Doctors Realize They're Probably Treating Endometriosis Incorrectly After Bothering to Study It at All

Medical experts say the primary method of treating endometriosis may actually be worsening people's pain.

Health
Doctors Realize They're Probably Treating Endometriosis Incorrectly After Bothering to Study It at All
Image:ZAKARIA ABDELKAFI (Getty Images)

Medical experts now believe that the primary method of treating endometriosis—cutting out damaged tissue—may actually be exacerbating the pain of the eleven percent of women who suffer from the condition.

According to The Guardian, there is a growing medical consensus supporting the idea that there are three different types of endometriosis, which up until recently had all been treated the same. Though all forms of endometriosis involve tissue similar to that found inside uterine walls growing in other parts of the body, this “errant tissue,” as doctors call it, is not always the primary cause of the pain they experience.

For those with the type of endometriosis that causes painful ovarian cysts, surgery is often the best option. However, new research has found that 80 percent of those who suffer from the disease actually have the superficial form—known as peritoneal endometriosis—and their pain is caused by the ways that nerve endings interact with the tissue, rather than the tissue itself.

Because surgery involves doctors slicing through nerve endings in order to cut out that tissue, it’s likely to cause patients more pain in the long run. Often, doctors attempt these surgeries multiple times.

Scientists have known about the different categories of endometriosis for a decade, but they have only received funding for further research in the past five years.

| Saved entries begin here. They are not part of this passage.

(* ===== verification/Health.v ===== *)
(** What the containers of a Running Project say about it: the classification of
    health.go, and the pure helpers of loop.go and spec_update.go that decide on it
    and word it. *)
From Stdlib Require Import ZArith Lia.
From stdpp Require Import prelude gmap strings.
From S2P Require Import Prelude.
From S2P Require Import Conditions.
From S2P Require Import ProjectTypes.
From S2P Require Import Failures.
From S2P Require Import Tracker.
From S2P Require Import Actions.
Import GoTime GoInt GoString.
Open Scope nat_scope.

Set Default Proof Using "Type".

(** ** health.go *)

Inductive serviceHealth :=
| healthRunning | healthStartable | healthNeedsRecreate | healthPaused | healthTransient | healthUnknown
| healthNotOwned.
#[export] Instance serviceHealth_eq_dec : EqDecision serviceHealth.
Proof. solve_decision. Defined.

Definition serviceHealth_String (h : serviceHealth) : string :=
  match h with
  | healthRunning => "running" | healthStartable => "startable" | healthNeedsRecreate => "needs-recreate"
  | healthPaused => "paused" | healthTransient => "transient" | healthNotOwned => "not-owned"
  | healthUnknown => "unknown"
  end.

Record serviceState := {
  ss_Service : string; ss_Health : serviceHealth; ss_Status : string; ss_ExitCode : Z;
  ss_NotOwned : option failure
}.

Definition Crashed (s : serviceState) : bool :=
  bool_decide (ss_Status s = "exited"%string) && negb (Z.eqb (ss_ExitCode s) 0).

Definition Detail (s : serviceState) : string :=
  if decide (ss_Health s = healthNotOwned) then ss_Service s ++ "(not owned)"
  else if decide (ss_Status s = EmptyString) then ss_Service s
  else if decide (ss_Status s = "exited"%string) then ss_Service s ++ "(exit=" ++ FormatInt (ss_ExitCode s) ++ ")"
  else (ss_Service s ++ "(" ++ ss_Status s ++ ")")%string.

Definition classifyService (s : ContainerState) : serviceHealth :=
  if cs_NotOwned s then healthNotOwned
  else if decide (cs_Status s = "running"%string) then healthRunning
  else if decide (cs_Status s = "exited"%string ∨ cs_Status s = "created"%string) then healthStartable
  else if decide (cs_Status s = "dead"%string) then healthNeedsRecreate
  else if decide (cs_Status s = "paused"%string) then healthPaused
  else if decide (cs_Status s = "restarting"%string) then healthTransient
  else healthUnknown.

(** The map of states by service; a later state of a service replaces an earlier
    one. *)
Definition by_service (states : list ContainerState) : gmap string ContainerState :=
  foldl (λ m s, <[cs_ServiceName s := s]> m) ∅ states.

Definition classify_service_of (m : gmap string ContainerState) (svc : ServiceDef) : serviceState :=
  match m !! svc_Name svc with
  | None => {| ss_Service := svc_Name svc; ss_Health := healthNeedsRecreate; ss_Status := EmptyString;
               ss_ExitCode := 0; ss_NotOwned := None |}
  | Some state => {| ss_Service := svc_Name svc; ss_Health := classifyService state;
                     ss_Status := cs_Status state; ss_ExitCode := cs_ExitCode state;
                     ss_NotOwned := cs_NotOwned state |}
  end.

Definition classifyProject (p : Project) (states : list ContainerState) : list serviceState :=
  classify_service_of (by_service states) <$> sp_Services (p_Spec p).

Definition unhealthy (states : list serviceState) : list serviceState :=
  filter (λ s, ss_Health s ≠ healthRunning) states.

(** ** loop.go: deciding *)

Definition serviceNames (bad : list serviceState) : list string := ss_Service <$> bad.

Definition recoverable (bad : list serviceState) : bool :=
  forallb (λ s, bool_decide (ss_Health s = healthStartable ∨ ss_Health s = healthNeedsRecreate)) bad &&
  negb (Nat.eqb (length bad) 0).

Definition needsHuman (bad : list serviceState) : bool :=
  existsb (λ s, bool_decide (ss_Health s = healthPaused ∨ ss_Health s = healthUnknown)) bad.

Definition firstNotOwned (bad : list serviceState) : option serviceState :=
  find_first (λ s, bool_decide (ss_Health s = healthNotOwned)) bad.

Definition anyTransient (bad : list serviceState) : bool :=
  existsb (λ s, bool_decide (ss_Health s = healthTransient)) bad.

Definition detailList (bad : list serviceState) : string := Join (Detail <$> bad) ", ".

Inductive fault := Crash | Missing | Dead | Exited | Paused | Restarting | Unrecognised.
#[export] Instance fault_eq_dec : EqDecision fault.
Proof. solve_decision. Defined.
(** The flag a service sets. *)
Definition fault_of (s : serviceState) : fault :=
  if Crashed s then Crash
  else match ss_Health s with
       | healthNeedsRecreate => if decide (ss_Status s = EmptyString) then Missing else Dead
       | healthStartable => Exited
       | healthPaused => Paused
       | healthTransient => Restarting
       | _ => Unrecognised
       end.

Definition failureReason (bad : list serviceState) : string * string :=
  let has f := bool_decide (f ∈ fault_of <$> bad) in
  if has Crash then ("ContainerCrashed", "Containers crashed")
  else if has Missing then ("ContainerMissing", "Missing containers for services")
  else if has Exited then ("ContainerExited", "Containers exited cleanly")
  else if has Dead then ("ContainerUnhealthy", "Containers are dead")
  else if has Paused then ("ContainerUnhealthy", "Containers are paused")
  else if has Unrecognised then ("ContainerUnhealthy", "Containers are in an unrecognised state")
  else if has Restarting then ("ContainerUnhealthy", "Containers are restarting")
  else ("ContainerUnhealthy", "Containers are not running")%string.

Definition specUpdateNeeded (p : Project) (drift : SpecDrift) : bool :=
  if drift_Changes drift then true
  else Z.ltb (st_ObservedSpecRevision (p_Status p)) (om_SpecRevision (p_Meta p)) &&
       negb (Nat.eqb (length (sd_Missing drift)) 0).

Definition checkRecoveryFence (observed current : Project) (nodeName : string) : option failure :=
  let o := p_Meta observed in let c := p_Meta current in
  if decide (om_Namespace c ≠ om_Namespace o ∨ om_Name c ≠ om_Name o) then
    Some (Text ("project identity changed from " ++ om_Namespace o ++ "/" ++ om_Name o ++ " to "
                ++ om_Namespace c ++ "/" ++ om_Name c))
  else if decide (om_UID c ≠ om_UID o) then
    Some (Text ("project UID changed from " ++ Quote (om_UID o) ++ " to " ++ Quote (om_UID c)))
  else if decide (st_AssignmentGeneration (p_Status current) ≠ st_AssignmentGeneration (p_Status observed)) then
    Some (Text ("assignment generation changed from " ++ FormatInt (st_AssignmentGeneration (p_Status observed))
                ++ " to " ++ FormatInt (st_AssignmentGeneration (p_Status current))))
  else if decide (st_NodeRef (p_Status current) ≠ nodeName) then
    Some (Text ("project is assigned to node " ++ Quote (st_NodeRef (p_Status current)) ++ ", not this node "
                ++ Quote nodeName))
  else if decide (st_Phase (p_Status current) ≠ ProjectPhaseRunning) then
    Some (Text ("project phase is " ++ st_Phase (p_Status current) ++ ", not Running"))
  else None%string.

(** ** loop.go: wording *)

Definition recoveryBlockedVolumeUnavailable : string := "VolumeUnavailable".
Definition recoveryBlockedSecretNotFound : string := "SecretNotFound".
Definition recoveryBlockedSecretKeyNotFound : string := "SecretKeyNotFound".
Definition recoveryBlockedStaleContainer : string := "StaleContainer".

Definition volumeBlockedMessage (err : failure) : string :=
  match AsVolumeUnavailable err with
  | Some (service, volume, type) =>
      "service " ++ Quote service ++ " needs " ++ type ++ " volume " ++ Quote volume
      ++ ", which is not available on this node"
  | None => "a volume the services need is not available on this node"
  end%string.

Definition staleContainerMessage (err : option failure) : string :=
  match err ≫= AsContainerNotOwned with
  | Some service =>
      "service " ++ Quote service
      ++ " has a container left by another assignment, which cara will neither start nor remove"
  | None => "a service has a container left by another assignment, which cara will neither start nor remove"
  end%string.

Definition secretBlocked (err : failure) : option (string * string) :=
  match AsSecretRef err with
  | None => None
  | Some (service, secret, key) =>
      if FIs err ErrSecretNotFound then
        Some (recoveryBlockedSecretNotFound,
          "service " ++ Quote service ++ " needs Secret " ++ Quote secret ++ ", which does not exist")
      else if FIs err errSecretKeyNotFound then
        Some (recoveryBlockedSecretKeyNotFound,
          "service " ++ Quote service ++ " needs key " ++ Quote key ++ " in Secret " ++ Quote secret
          ++ ", which does not exist")
      else None
  end%string.

(** ** Properties *)

(** A service is in order: the last container reported under its name is this
    assignment's and runs. *)
Definition in_order (states : list ContainerState) (svc : ServiceDef) : Prop :=
  match find_first (λ s, bool_decide (cs_ServiceName s = svc_Name svc)) (rev states) with
  | Some s => cs_NotOwned s = None ∧ cs_Status s = "running"%string
  | None => False
  end.
#[export] Instance in_order_dec states svc : Decision (in_order states svc).
Proof. unfold in_order. destruct (find_first _ _); apply _. Defined.

Lemma by_service_last states name :
  by_service states !! name = find_first (λ s, bool_decide (cs_ServiceName s = name)) (rev states).
Proof.
  unfold by_service. induction states as [|s states IH] using rev_ind; [done|].
  rewrite foldl_snoc, rev_app_distr. simpl. case_bool_decide as Hn.
  - by rewrite Hn, lookup_insert_eq.
  - by rewrite lookup_insert_ne.
Qed.

Lemma classifyService_running s :
  classifyService s = healthRunning ↔ cs_NotOwned s = None ∧ cs_Status s = "running"%string.
Proof.
  unfold classifyService. destruct (cs_NotOwned s); [naive_solver|]. repeat case_decide; naive_solver.
Qed.

Lemma classify_running states svc :
  ss_Health (classify_service_of (by_service states) svc) = healthRunning ↔ in_order states svc.
Proof.
  unfold classify_service_of, in_order. rewrite by_service_last.
  destruct (find_first _ (rev states)) as [s|]; simpl; [apply classifyService_running|done].
Qed.

Lemma existsb_false {A} (f : A → bool) xs : existsb f xs = false ↔ ∀ x, x ∈ xs → f x = false.
Proof.
  induction xs as [|x xs IH]; simpl; [split; [by intros _ x ?%elem_of_nil|done]|].
  rewrite orb_false_iff, IH. setoid_rewrite elem_of_cons. naive_solver.
Qed.

(** (health.go, classifyProject and unhealthy; loop.go, needsHuman, anyTransient,
    recoverable): exactly the declared services whose container is missing, not this
    assignment's or not running count as unhealthy, in spec order, and exactly one
    thing is done about them: nothing, report a container of another assignment, call
    for a human, wait, or recover. *)
Theorem unhealthy_exact (p : Project) (states : list ContainerState) :
  let bad := unhealthy (classifyProject p states) in
  serviceNames bad = svc_Name <$> filter (λ svc, ¬ in_order states svc) (sp_Services (p_Spec p)) ∧
  (bad = [] ∨ is_Some (firstNotOwned bad) ∨ needsHuman bad = true ∨ anyTransient bad = true ∨
   recoverable bad = true) ∧
  (recoverable bad = true →
   bad ≠ [] ∧ firstNotOwned bad = None ∧ needsHuman bad = false ∧ anyTransient bad = false).
Proof.
  cbv zeta. set (bad := unhealthy _).
  assert (Forall (λ s, ss_Health s ≠ healthRunning) bad) as Hbad.
  { apply Forall_forall. intros s. unfold bad, unhealthy. rewrite list_elem_of_filter. tauto. }
  split_and!.
  - unfold bad, unhealthy, classifyProject, serviceNames.
    induction (sp_Services (p_Spec p)) as [|svc svcs IH]; [done|]. rewrite fmap_cons, !filter_cons.
    pose proof (classify_running states svc) as Hc. repeat case_decide; try tauto.
    rewrite !fmap_cons, IH. f_equal. unfold classify_service_of. by destruct (_ !! _).
  - destruct (decide (bad = [])) as [|Hne]; [by left|right].
    destruct (firstNotOwned bad) as [s|] eqn:En; [by left|right].
    destruct (needsHuman bad) eqn:Eh; [by left|right]. destruct (anyTransient bad) eqn:Et; [by left|right].
    unfold recoverable. apply andb_true_iff. split; [|by destruct bad].
    apply forallb_forall. intros s Hs%list_elem_of_In.
    unfold firstNotOwned, needsHuman, anyTransient in *.
    rewrite find_first_None in En. specialize (En s Hs).
    rewrite existsb_false in Eh, Et. specialize (Eh s Hs). specialize (Et s Hs).
    rewrite Forall_forall in Hbad. specialize (Hbad s Hs). cbn beta in *. rewrite !bool_decide_eq_false in *.
    rewrite bool_decide_eq_true. destruct (ss_Health s); tauto.
  - unfold recoverable, firstNotOwned, needsHuman, anyTransient. rewrite andb_true_iff, forallb_forall.
    intros [Hr Hn]. assert (∀ s, s ∈ bad → ss_Health s = healthStartable ∨ ss_Health s = healthNeedsRecreate) as Hr'.
    { intros s Hs%list_elem_of_In. by apply Hr, bool_decide_eq_true in Hs. }
    split_and!; [by destruct bad| | |].
    + apply find_first_None. intros s [Hs|Hs]%Hr'; by rewrite Hs.
    + apply existsb_false. intros s [Hs|Hs]%Hr'; by rewrite Hs.
    + apply existsb_false. intros s [Hs|Hs]%Hr'; by rewrite Hs.
Qed.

And it is only recently that endometriosis has been taken more seriously: Historically, many doctors have not believed patients who report their pain, despite nearly 40 percent of people with endometriosis reporting pain so severe it has resulted in an emergency room visit, according to a 2020 U.K. study. Vice reports that it typically takes women 10 to 12 years to even get a diagnosis because they’re “more likely to have their pain reports discounted as ‘emotional’ or psychogenic’ and, therefore, ‘not real.’” And paradoxically, people of other genders often have their pain ignored precisely because they’re not women.

Now that the issue is finally gaining more attention, researchers are pushing for better diagnostic tools, which is the first step to making sure patients can be properly treated. Currently, the subtypes of endometriosis can only be discovered via laparoscopic surgery; but for the 80 percent of patients with superficial endometriosis, less invasive tools would help doctors begin exploring treatment plans that focus on managing their pain, and avoid exacerbating it.

However, those tools also require more research and more money for that research, according to Katy Vincent, a senior pain fellow and associate professor in Oxford University’s Nuffield Department of Women’s & Reproductive Health, resources that have been historically unavailable to those hoping to better understand the disease. “Endometriosis continues to be more hidden than other diseases, partly because it is a women’s condition, and the funding and the research just isn’t there yet,” she told The Guardian.

But it’s not just the lack of funding that serves as a barrier to a greater understanding of endometriosis when so many doctors are still unwilling to believe their patients are actually suffering. People fighting to have their pain taken seriously should at least be able to expect that when they finally do receive treatment it relieves some of their suffering, rather than contributes to it.